O sepultamento foi marcado por forte comoção. Amigos e familiares prestaram as últimas homenagens sob aplausos, com balões brancos e camisetas estampadas com o rosto dos jovens. Vídeos do momento da despedida circularam nas redes sociais.
Na segunda-feira (5), foram sepultados em Guaxupé, também no Sul de Minas, os corpos das outras duas vítimas: Daniel Luiz da Silveira e Bruno Máximo da Silva, ambos de 28 anos. Nesse caso, não houve velório, apenas um cortejo fúnebre.
Emocionada, a administradora Laís Macedo de Almeida, de 24 anos, irmã de Guilherme, destacou as qualidades do jovem.

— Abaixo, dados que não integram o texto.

(** * DS core: change events, the event bus and the type registry

    A shallow embedding of [src/core.js].  The file follows the source from
    top to bottom: [DS.Event] and its three classifiers, the [DS.Events]
    mixin ([bind], [unbind], [trigger]) over its linked registration lists,
    and the [DS.types] table with [DS.typeOf].

    JavaScript numbers are IEEE 754 binary64 values, taken here as the
    standard library's [spec_float]; strings are [string], one character
    for each code unit; objects that the code mutates in place
    (registration nodes, the memoised regular expressions) live in explicit
    stores.  What the runtime and the date library provide, and the source
    does not define, is a parameter ([Types.Host]). *)

From Stdlib Require Import ZArith Lia Ascii String.
From Corelib Require Import SpecFloat.
From stdpp Require Import gmap strings list pretty.

(** ** Values of the host language *)

Abbreviation number := spec_float (only parsing).

(** A time value built by the date library: an object with an identity, the
    number its [valueOf()] returns and the text its [toString()] returns. *)
Record Moment := mkMoment {
  moment_ref : positive;
  moment_valueOf : number;
  moment_toString : string
}.

Inductive value :=
| VUndefined
| VNull
| VBool (b : bool)
| VNumber (n : number)
| VString (s : string)
| VMoment (m : Moment).

(** The number an integer literal denotes: the nearest binary64 value. *)
Definition number_of_Z (z : Z) : number := binary_normalize 53 1024 z 0 false.

(** What a call does: it returns, or it raises.  [Unsupported] marks a
    regular expression source outside the fragment interpreted below. *)
Inductive failure := TypeError | Unsupported.

Inductive outcome (A : Type) :=
| Returns (a : A)
| Throws (e : failure).
Arguments Returns {A} a.
Arguments Throws {A} e.

(** ** Names every object inherits

    The objects the code uses as tables ([_callbacks], [_regexpTable])
    are written [{}]: a read [table[name]] that finds no property of the
    table's own goes on to [Object.prototype].  These are the names
    ECMAScript and its Annex B define there; a program can add others. *)
Definition Object_prototype : list string :=
  ["constructor"; "hasOwnProperty"; "isPrototypeOf"; "propertyIsEnumerable";
   "toLocaleString"; "toString"; "valueOf"; "__proto__";
   "__defineGetter__"; "__defineSetter__"; "__lookupGetter__";
   "__lookupSetter__"].

(** [name] names a property of [Object.prototype]. *)
Definition inherited (name : string) : bool :=
  existsb (String.eqb name) Object_prototype.

(** ** DS.Event: deltas and their classification *)
Module Event.

(** [{ old?: {...}, changed?: {...} }]; [None] is an absent property. *)
Record Delta := mkDelta {
  old : option (gmap string value);
  changed : option (gmap string value)
}.

(** [_.keys(obj)]: the object's own property names, here in the order of
    the finite map and not in the order the properties were written in;
    what follows reads their number and which names they are, never their
    order. *)
Definition keys (o : gmap string value) : list string := (map_to_list o).*1.

(** [_.isUndefined(x) || _.keys(x).length === 0] *)
Definition undefined_or_no_keys (x : option (gmap string value)) : bool :=
  match x with
  | None => true
  | Some o => Nat.eqb (length (keys o)) 0
  end.

Definition isDelete (delta : Delta) : bool :=
  if undefined_or_no_keys (changed delta) then true else false.

Definition isAdd (delta : Delta) : bool :=
  if undefined_or_no_keys (old delta) then true else false.

Definition isUpdate (delta : Delta) : bool :=
  if negb (isDelete delta) && negb (isAdd delta) then true else false.

(** Exactly one of three answers is [true]. *)
Definition exactly_one (a b c : bool) : bool :=
  match a, b, c with
  | true, false, false | false, true, false | false, false, true => true
  | _, _, _ => false
  end.

Definition classified_once (delta : Delta) : bool :=
  exactly_one (isAdd delta) (isUpdate delta) (isDelete delta).

(** A side of the delta that carries no field: absent, or an empty map. *)
Definition no_fields (x : option (gmap string value)) : Prop :=
  x = None ∨ x = Some ∅.

Definition both_empty : Delta := mkDelta (Some ∅) (Some ∅).
Definition both_absent : Delta := mkDelta None None.

Lemma undefined_or_no_keys_spec x :
  undefined_or_no_keys x = true ↔ no_fields x.
Proof.
  unfold no_fields. destruct x as [o|]; simpl.
  - unfold keys. rewrite length_fmap, Nat.eqb_eq.
    rewrite length_map_to_list, map_size_empty_iff. split.
    + intros ->. by right.
    + intros [?|?]; congruence.
  - split; [by left | done].
Qed.

Lemma isAdd_spec delta : isAdd delta = true ↔ no_fields (old delta).
Proof.
  unfold isAdd. rewrite <- undefined_or_no_keys_spec.
  by destruct (undefined_or_no_keys _).
Qed.

Lemma isDelete_spec delta : isDelete delta = true ↔ no_fields (changed delta).
Proof.
  unfold isDelete. rewrite <- undefined_or_no_keys_spec.
  by destruct (undefined_or_no_keys _).
Qed.

(** C1, as stated, fails: a delta whose [old] and [changed] are both empty
    (or both absent) is an add and a delete at once, so two of the three
    predicates answer true. *)
Lemma both_empty_is_add_and_delete :
  isAdd both_empty = true ∧ isDelete both_empty = true ∧
  isUpdate both_empty = false ∧ classified_once both_empty = false ∧
  isAdd both_absent = true ∧ isDelete both_absent = true ∧
  classified_once both_absent = false.
Proof. vm_compute. repeat split. Qed.

(** C1, amended: [isUpdate] is true exactly when neither [isAdd] nor
    [isDelete] is, so at least one predicate is always true; [isAdd] and
    [isDelete] are both true exactly when [old] and [changed] both carry no
    field, and in every other case exactly one of the three is true. *)
Theorem classification delta :
  isUpdate delta = negb (isDelete delta) && negb (isAdd delta) ∧
  (isAdd delta = true ∨ isUpdate delta = true ∨ isDelete delta = true) ∧
  (isAdd delta = true ∧ isDelete delta = true ↔
     no_fields (old delta) ∧ no_fields (changed delta)) ∧
  (classified_once delta = true ↔
     ¬ (no_fields (old delta) ∧ no_fields (changed delta))).
Proof.
  rewrite <- isAdd_spec, <- isDelete_spec.
  unfold classified_once, isUpdate.
  destruct (isAdd delta), (isDelete delta); simpl; intuition congruence.
Qed.

End Event.

(** ** DS.Events: bind, unbind, trigger *)
Module Events.

(** Functions and context objects are compared by reference only; a natural
    number names each of them. *)
Definition fn := nat.
Definition ctx := nat.
Definition loc := nat.

(** The objects [bind] allocates: the per-event list header uses [next] and
    [tail], a registration node uses [callback], [context] and [next].
    [None] is a property that is missing or [null]; [Object.prototype]
    defines none of the four names, so a read that finds no property of
    the object's own finds nothing. *)
Record obj := mkObj {
  callback : option fn;
  context : option ctx;
  next : option loc;
  tail : option loc
}.

(** [{}] *)
Definition empty_obj : obj := mkObj None None None None.

Definition set_callback (v : option fn) (o : obj) : obj :=
  mkObj v (context o) (next o) (tail o).
Definition set_context (v : option ctx) (o : obj) : obj :=
  mkObj (callback o) v (next o) (tail o).
Definition set_next (v : option loc) (o : obj) : obj :=
  mkObj (callback o) (context o) v (tail o).
Definition set_tail (v : option loc) (o : obj) : obj :=
  mkObj (callback o) (context o) (next o) v.

(** The object store, from locations to the objects allocated so far. *)
Abbreviation heap := (gmap nat obj) (only parsing).

(** The object that mixes the events in: its [_callbacks] property
    ([None] when undefined or [null]) and the objects reachable from it.
    The table is the finite map of the own properties of [_callbacks]. *)
Record bus := mkBus {
  _callbacks : option (gmap string loc);
  store : gmap nat obj
}.

(** A fresh object on which nothing was bound yet. *)
Definition new_bus : bus := mkBus None ∅.

(** Evaluating [{}]: a new location holding an empty object. *)
Definition alloc (h : heap) : loc * heap :=
  let l := fresh (dom h) in (l, <[l := empty_obj]> h).

(** [l.field = v], as a read of the object followed by a write. *)
Definition assign (l : loc) (upd : obj → obj) (h : heap) : option heap :=
  o ← h !! l; Some (<[l := upd o]> h).

(** [calls[ev]], read: the table's own property if it has one, and
    [undefined] ([Some None]) if neither the table nor [Object.prototype]
    has one.  Under a name of [Object.prototype] that the table does not
    define itself, the read gives an object that every table shares
    ([Object.prototype] itself for [__proto__], a function otherwise); a
    list hung on it lives outside the store of one bus, and the model does
    not follow the call: the result is [None]. *)
Definition get (calls : gmap string loc) (ev : string)
    : option (option loc) :=
  match calls !! ev with
  | Some list => Some (Some list)
  | None => if inherited ev then None else Some None
  end.

(** [calls[ev] = list], written: a property of the table's own, except
    under [__proto__], where the assignment replaces the prototype of the
    table; the model does not follow that either. *)
Definition set (calls : gmap string loc) (ev : string) (list : loc)
    : option (gmap string loc) :=
  if String.eqb ev "__proto__" then None else Some (<[ev := list]> calls).

(** [DS.Events.bind(ev, callback, context)]; the result is [this]. *)
Definition bind (ev : string) (callback : fn) (context : option ctx)
    (this : bus) : option bus :=
  (* var calls = this._callbacks || (this._callbacks = {}); *)
  let calls := default ∅ (_callbacks this) in
  (* var list = calls[ev] || (calls[ev] = {}); the write is reached for a
     name that is not inherited, so it makes an own property *)
  own ← get calls ev;
  let '(list, calls, h) :=
    match own with
    | Some list => (list, calls, store this)
    | None => let '(list, h) := alloc (store this) in
              (list, <[ev := list]> calls, h)
    end in
  (* var tail = list.tail || (list.tail = list.next = {}); *)
  lo ← h !! list;
  '(tl, h) ← match tail lo with
             | Some tl => Some (tl, h)
             | None => let '(tl, h) := alloc h in
                       h ← assign list (set_next (Some tl)) h;
                       h ← assign list (set_tail (Some tl)) h;
                       Some (tl, h)
             end;
  (* tail.callback = callback; tail.context = context; *)
  h ← assign tl (set_callback (Some callback)) h;
  h ← assign tl (set_context context) h;
  (* list.tail = tail.next = {}; *)
  let '(n, h) := alloc h in
  h ← assign tl (set_next (Some n)) h;
  h ← assign list (set_tail (Some n)) h;
  Some (mkBus (Some calls) h).

(** The loop of [unbind]: [while ((prev = node) && (node = node.next))]. *)
Fixpoint unbind_loop (fuel : nat) (cb : fn) (node : loc) (h : heap)
    : option heap :=
  match fuel with
  | O => None
  | S fuel =>
    let prev := node in
    po ← h !! prev;
    match next po with
    | None => Some h
    | Some node =>
      no ← h !! node;
      if decide (callback no ≠ Some cb) then
        unbind_loop fuel cb node h (* continue *)
      else
        (* prev.next = node.next; *)
        h ← assign prev (set_next (next no)) h;
        (* node.context = node.callback = null; break; *)
        h ← assign node (set_callback None) h;
        h ← assign node (set_context None) h;
        Some h
    end
  end.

Segundo ela, o irmão era trabalhador, honesto, solidário e sempre disposto a ajudar os amigos. Laís também criticou a falha da justiça humana e afirmou confiar na justiça divina.
Relembre o caso
Os quatro jovens, todos do Sul de Minas, estavam morando em Santa Catarina havia menos de um mês. Dois deles trabalhavam como garçons, e Guilherme começaria em uma empresa de solda no dia 5 de janeiro. Na madrugada do dia 28 de dezembro, câmeras de segurança registraram os amigos saindo de casa. Cerca de uma hora depois, dois retornaram ao imóvel, enquanto outro falava de forma agitada ao telefone. Pouco depois, um dos jovens foi visto entrando no banco traseiro de um carro, e o grupo não foi mais localizado.
A Polícia Militar de Santa Catarina informou que uma das hipóteses investigadas é o envolvimento de integrantes de uma facção criminosa local, o Primeiro Grupo Catarinense (PGC), que atua na Região Metropolitana de Florianópolis e seria rival do PCC. O caso segue sob investigação.